Saved data entries
---

(** The object that is deleted for a run: itself, without its finalizer when it had one, or what the API server answered when that was
    taken off. *)
Definition stands_for (c o : BackupJob) (h : list event) : Prop :=
  o = c ∨ o = without_finalizer c ∨ Ev (Update KBackupJob (without_finalizer c)) (Ok o) ∈ h.

Definition on_delete (W : list event → BackupJob → Prop) : rule := λ h R c,
  match c with
  | Delete k o _ => match k return object k → Prop with KBackupJob => W h | _ => λ _, True end o
  | _ => True
  end.

Definition no_run_delete : shape := λ R c, match c with Delete KBackupJob _ _ => False | _ => True end.

Lemma no_run_delete_allowed W h R (c : request R) : no_run_delete R c → on_delete W h R c.
Proof. destruct c as [| | | | |k o b| | | | | | | | |]; try done. by destruct k. Qed.

(** The run was deleted, or was gone. *)
Definition run_deleted (c : BackupJob) (h : list event) : Prop :=
  ∃ o, stands_for c o h ∧ gone KBackupJob o h.

Lemma run_deleted_grew c h h' : grew h h' → run_deleted c h → run_deleted c h'.
Proof.
  intros Hh (o & Ho & Hg). exists o. split; [|by eapply gone_grew].
  destruct Ho as [?|[?|?]]; [by left|right; by left|right; right]. by eapply elem_of_grew.
Qed.

Lemma cleanupRunResources_no_run_delete meta runKind snapshots : only no_run_delete (cleanupRunResources meta runKind snapshots).
Proof.
  unfold cleanupRunResources, deleteLabeledRunJobs, deleteLabeledRunPersistentVolumeClaims,
    deleteLabeledRunSecrets, deleteLabeledRunServices, deleteLabeledRunVolumeSnapshots, delete_labeled,
    deleteJobWithBackgroundPropagation, deleteWithBackgroundPropagation. cbn zeta. solve_only.
Qed.

(** Taking a run's resources and its finalizer away leaves an object that stands for it. *)
Lemma cleaned_stands c snapshots W h :
  safe no_promise (on_delete W)
    (cleanupRunResourcesAndRemoveFinalizer KBackupJob runKindBackup BackupJobFinalizer snapshots c) h
    (λ rs h', stands_for c rs.2 h').
Proof.
  unfold cleanupRunResourcesAndRemoveFinalizer. apply act_safe_bind. cbn [get_obj safe fst snd].
  destruct (negb _); [by left|]. apply act_safe_bind, act_safe_lift. eapply safe_mono.
  { eapply only_safe; [apply cleanupRunResources_no_run_delete|apply no_run_delete_allowed]. }
  intros [[]|e] h1 _; cbn [fst snd]; [|by left]. apply act_safe_bind. cbn [modify safe fst snd].
  apply act_safe_on_err. unfold ignore_notfound, write_back. cbn [prog_bind safe]. split; [done|].
  intros [o|e] _; cbn; right; [right; left|by left].
Qed.

Lemma prune_run_deletes c snapshots h :
  safe no_promise (on_delete (λ h o, stands_for c o h)) (prune_run snapshots c) h
    (λ x h', ∀ a, x = Ok a → run_deleted c h').
Proof.
  unfold prune_run. apply io_safe_bind, io_safe_on_err, safe_run_on. eapply safe_mono; [apply cleaned_stands|].
  intros [[a|e] o] h1 Ho; cbn [fst snd map_err] in *; [|done]. apply io_safe_on_err. split; [exact Ho|].
  intros [[]|e] _; cbn.
  - intros _ _. exists o. split; [destruct Ho as [?|[?|?]]; [by left|right; by left|right; right; by right]|].
    exists false, (Ok tt). split; [left|done].
  - destruct (errors_is KNotFound e) eqn:He; cbn; [|done]. intros _ _. exists o.
    split; [destruct Ho as [?|[?|?]]; [by left|right; by left|right; right; by right]|].
    exists false, (Err e). split; [left|done].
Qed.

Lemma prune_loop_deletes cs snapshots h :
  safe no_promise (on_delete (λ h o, ∃ c, c ∈ cs ∧ stands_for c o h)) (io_for_each (prune_run snapshots) cs) h
    (λ x h', ∀ a, x = Ok a → Forall (λ c, run_deleted c h') cs).
Proof.
  assert (∀ ds, (∀ d, d ∈ ds → d ∈ cs) → safe no_promise (on_delete (λ h o, ∃ c, c ∈ cs ∧ stands_for c o h))
    (io_for_each (prune_run snapshots) ds) h (λ x h', ∀ a, x = Ok a → Forall (λ c, run_deleted c h') ds)) as Hall; [|by apply Hall].
  intros ds. revert h. induction ds as [|d ds IH]; intros h Hds; [by intros a _; constructor|]. cbn [io_for_each].
  apply io_safe_bind. eapply safe_mono.
  { eapply (safe_rule no_promise (on_delete (λ h o, stands_for d o h))); [|apply prune_run_deletes].
    intros h' R [| | | | |k o b| | | | | | | | |]; try done. destruct k; try done. intros Ho. exists d.
    split; [apply Hds; left|exact Ho]. }
  intros [[]|e] h1 Hd; [|done]. eapply safe_mono; [apply safe_grows, IH; set_solver|].
  intros x h2 [Hx (l & -> & _)] a Ha. constructor; [|by eapply Hx].
  eapply run_deleted_grew; [apply grew_app|]. by eapply Hd.
Qed.

(** How pruning goes: it knows what it prunes, deletes nothing else, and all of that when it succeeds; or it
    does not know, and deletes nothing. *)
Definition prunes (x : result unit) (h : list event) : Prop :=
  (∃ machineRef machine listed, refers_to_machine run machineRef ∧
    Ev (Get KRsyncMachine machineRef) (Ok machine) ∈ h ∧ Ev (List_ KBackupJob None ∅) (Ok listed) ∈ h ∧
    (NoDup (run_key <$> listed) →
     let up := given_up machineRef (ms_RunHistory (m_Spec machine)) listed in
     (∀ o background answer, Ev (Delete KBackupJob o background) answer ∈ h → ∃ c, up c ∧ stands_for c o h) ∧
     (x = Ok tt → ∀ c, up c → run_deleted c h))) ∨
  (∀ o background answer, Ev (Delete KBackupJob o background) answer ∉ h) ∧
  (x = Ok tt → (∀ ref, ¬ refers_to_machine run ref) ∨
     ∃ machineRef e, refers_to_machine run machineRef ∧ Ev (Get KRsyncMachine machineRef) (Err e) ∈ h ∧
       errors_is KNotFound e = true).

Lemma stands_for_incl c o (h h' : list event) : h ⊆ h' → stands_for c o h → stands_for c o h'.
Proof. intros Hh [?|[?|?]]; [by left|right; by left|right; right]. by apply Hh. Qed.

---

What is needed
Filter the records for lines holding the string "that". Copy each one.

Output below
(** The object that is deleted for a run: itself, without its finalizer when it had one, or what the API server answered when that was
(** Taking a run's resources and its finalizer away leaves an object that stands for it. *)
(** How pruning goes: it knows what it prunes, deletes nothing else, and all of that when it succeeds; or it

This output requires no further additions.